全盛期には7千人以上の遊女が働いていた
さて、いよいよ新吉原に到着する。ただ、遊廓の周りはぐるりとお歯黒溝と称する堀がとりまいていて、とても飛び越えることができない幅(一説には9メートル)がある。しかも出入り口は、大門と呼ぶ一カ所のみであった。
いうまでもなくこれは、遊女の逃亡を防ぐための措置であり、同時に犯罪者の侵入を防止する目的もあった。大門を入ると、すぐ左手に面番所が設置されている。番所内には町奉行所から出張してきた役人たちがおり、客の出入りに目を光らせている。槍や長刀などの武器は持ち込むことはできなかったし、一般の女性も客として原則入ることはできない(花見の時期などは見物が許された。また、許可証があれば特別に入れた)。
大門から真っ直ぐに大きな通り(仲之町)が中央を貫き、左右には引手茶屋がずらりと並んでいる。吉原全体は、江戸町・京町・角町・揚屋町・伏見町などいくつかの区画に分けられ、大通りから一歩横道に入ると、今度は妓楼がずらりとならび、一階の張見世では格子越しに遊女たちが座っている。全盛期(19世紀前半)には、遊女が6、7千人以上おり、遊女以外の労働者たちも5千人以上いたという。
高級遊女になるためには教養もマナーも必須
なお、遊女と一口にいっても多くの階級に分かれていた。最高ランクの太夫、その下に格子、そして散茶、切見世など、しかも時代によって呼び方や階級数は変化する。たとえば最高級の太夫は、享保期は3800人の遊女の中でわずか4人だけだったが、重三郎の時代の明和年間(1764〜1772)になると消滅し、散茶が最高位となる。

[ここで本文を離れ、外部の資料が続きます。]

(** * MapToken: the frame engine (frames.js) and the canvas helpers (app.js)

    A shallow embedding of the JavaScript sources.  A JavaScript Number is an
    IEEE 754 binary64 value, so Numbers are primitive [float]s and every
    arithmetic operator is the correctly rounded binary64 one.  Strings are
    [string]s, arrays are lists, object literals are records. *)

From Stdlib Require Import ZArith QArith Lqa List Sorted Bool Lia String Ascii DecimalString.
From Stdlib Require Import Floats.PrimFloat Floats.FloatOps Floats.SpecFloat Floats.FloatAxioms.
From Stdlib Require Uint63.
Import ListNotations.

#[local] Set Warnings "-inexact-float".

Local Open Scope string_scope.
Local Open Scope float_scope.

(** ** JavaScript Numbers *)

Module JS.

(** The Number nearest to a mathematical integer (ToNumber of an integer
    literal, the result of parseInt). *)
Definition Number_of_Z (z : Z) : float :=
  SF2Prim (binary_normalize prec emax z 0 false).

Definition NaN : float := nan.

Definition Math_PI : float := 0x1.921fb54442d18p+1.

(** Math.max and Math.min of two Numbers: NaN is contagious and +0 is larger
    than -0. *)
Definition Math_max2 (x y : float) : float :=
  if is_nan x then x
  else if is_nan y then y
  else if x <? y then y
  else if y <? x then x
  else if get_sign x then y else x.

Definition Math_min2 (x y : float) : float :=
  if is_nan x then x
  else if is_nan y then y
  else if x <? y then x
  else if y <? x then y
  else if get_sign x then x else y.

Definition Math_max3 (x y z : float) : float := Math_max2 (Math_max2 x y) z.
Definition Math_min3 (x y z : float) : float := Math_min2 (Math_min2 x y) z.

(** Math.round: the integer nearest to [x], a tie going to the one closer to
    +Infinity, that is floor(x + 1/2) computed exactly on the mantissa [m] and
    the exponent [e] of [x = m * 2^e].  NaN, the infinities and the zeros are
    returned as they are; a result that is zero keeps the sign of [x]. *)
Definition Math_round (x : float) : float :=
  match Prim2SF x with
  | S754_finite s m e =>
      if (0 <=? e)%Z then x
      else
        let n := if s then Z.neg m else Z.pos m in
        let z := Z.shiftr (2 * n + Z.shiftl 1 (- e)) (- e + 1) in
        if (z =? 0)%Z then (if s then neg_zero else zero) else Number_of_Z z
  | _ => x
  end.

(** The remainder operator [%] on Numbers: the exact remainder of the
    truncating division, with the sign of the dividend. *)
Definition rem (x y : float) : float :=
  match Prim2SF x, Prim2SF y with
  | S754_nan, _ | _, S754_nan => nan
  | S754_infinity _, _ => nan
  | _, S754_zero _ => nan
  | S754_zero _, _ => x
  | S754_finite _ _ _, S754_infinity _ => x
  | S754_finite sx mx ex, S754_finite _ my ey =>
      let e := Z.min ex ey in
      let r := Z.rem (Z.shiftl (Z.pos mx) (ex - e)) (Z.shiftl (Z.pos my) (ey - e)) in
      let v := Z.ldexp (of_uint63 (Uint63.of_Z r)) e in
      if sx then - v else v
  end.

(** *** Numbers and strings *)

Definition hex_value (c : ascii) : option Z :=
  let n := Z.of_N (N_of_ascii c) in
  if (48 <=? n)%Z && (n <=? 57)%Z then Some (n - 48)%Z
  else if (97 <=? n)%Z && (n <=? 102)%Z then Some (n - 87)%Z
  else if (65 <=? n)%Z && (n <=? 70)%Z then Some (n - 55)%Z
  else None.
(** The division of a frame with an error pattern exclusive-ored in is
    the division of the frame, exclusive-ored with the division of the
    pattern started at 0. *)
Lemma crc5_divide_lxor (ps : list Z) (c ec d ed : Z) :
  crc5_divide 0x1f 0x15
    (bits_at ps (Z.lxor c ec) ++ msb_first (Z.lxor d ed) ++ zero_pad)
  = Z.lxor (crc5_divide 0x1f 0x15 (bits_at ps c ++ msb_first d ++ zero_pad))
           (crc5_divide 0 0x15 (bits_at ps ec ++ msb_first ed ++ zero_pad)).
Proof.
  unfold crc5_divide, msb_first.
  rewrite !bits_at_lxor.
  replace zero_pad with (zip_with xorb zero_pad zero_pad) at 1 by reflexivity.
  rewrite <- !zip_with_app by (rewrite ?bits_at_length; reflexivity).
  change 31 with (Z.lxor 31 0) at 1.
  apply fold_div_step_linear; [|lia|lia].
  rewrite !length_app, !bits_at_length. reflexivity.
Qed.

Lemma crc_encode_lxor (c ec d ed : Z) :
  max14906_crc_encode [Z.lxor c ec; Z.lxor d ed]
  = Z.lxor (max14906_crc_encode [c; d]) (encode_syndrome ec ed).
Proof.
  rewrite !crc_encode_divide. unfold crc5_encode_spec, encode_syndrome.
  apply (crc5_divide_lxor [7; 6; 5; 4; 3; 2; 1; 0]).
Qed.

Lemma crc_decode_lxor (c ec d ed : Z) :
  max14906_crc_decode [Z.lxor c ec; Z.lxor d ed]
  = Z.lxor (max14906_crc_decode [c; d]) (decode_syndrome ec ed).
Proof.
  rewrite !crc_decode_divide. unfold crc5_decode_high_skipped, decode_syndrome.
  apply (crc5_divide_lxor [5; 4; 3; 2; 1; 0]).
Qed.

Lemma lxor_changes (a s : Z) : s <> 0 -> Z.lxor a s <> a.
Proof.
  intros Hs Heq. apply Hs.
  assert (Hs' : Z.lxor a (Z.lxor a s) = s)
    by (rewrite <- Z.lxor_assoc, Z.lxor_nilpotent; apply Z.lxor_0_l).
  rewrite Heq, Z.lxor_nilpotent in Hs'. symmetry. exact Hs'.
Qed.

(** X1. Every single-bit error in the command byte or in the data byte
    changes the CRC5 that [max14906_crc_encode] computes. *)
Theorem crc_encode_detects_single_bit_errors (cmd data k : Z) :
  0 <= k < 8 ->
  max14906_crc_encode [Z.lxor cmd (Z.shiftl 1 k); data]
  <> max14906_crc_encode [cmd; data]
  /\ max14906_crc_encode [cmd; Z.lxor data (Z.shiftl 1 k)]
     <> max14906_crc_encode [cmd; data].
Proof.
  intros Hk. split.
  - rewrite <- (Z.lxor_0_r data) at 1. rewrite crc_encode_lxor.
    apply lxor_changes.
    assert (k = 0 \/ k = 1 \/ k = 2 \/ k = 3 \/ k = 4 \/ k = 5 \/ k = 6 \/ k = 7)
      as Hcases by lia.
    repeat (destruct Hcases as [-> | Hcases]); [..|subst k];
      vm_compute; discriminate.
  - rewrite <- (Z.lxor_0_r cmd) at 1. rewrite crc_encode_lxor.
    apply lxor_changes.
    assert (k = 0 \/ k = 1 \/ k = 2 \/ k = 3 \/ k = 4 \/ k = 5 \/ k = 6 \/ k = 7)
      as Hcases by lia.
    repeat (destruct Hcases as [-> | Hcases]); [..|subst k];
      vm_compute; discriminate.
Qed.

ちなみに花魁と呼ばれるのは太夫だけだったが、吉原から消えたこともあり、やがて高級な遊女一般をさす言葉になった。
花魁のような高級遊女を相手にできるのは「上客」と呼ばれる金持ちだけだった。豪商や大名とその重臣が大半だったから、教養があり芸事にも詳しい必要があった。だから遊女も格が高くなると、歌や踊りだけでなく、和歌や俳句、茶道や花道にまで通じていた。また、儒学や絵画、囲碁や将棋にいたるまで豊富な知識を有していた。
花魁は客を不快にさせないよう、体臭には気を遣い、悪臭の源になる生ものや臭い野菜は一切食べず、香料の入った湯船に長時間入り、常に匂い袋を身につけた。顔に汗をかくこともタブーとされ、暑い夏に打掛を重ね着しても、汗をかかない鍛錬をしたといわれる。だからこそ、どんな客も満足させることができたのである。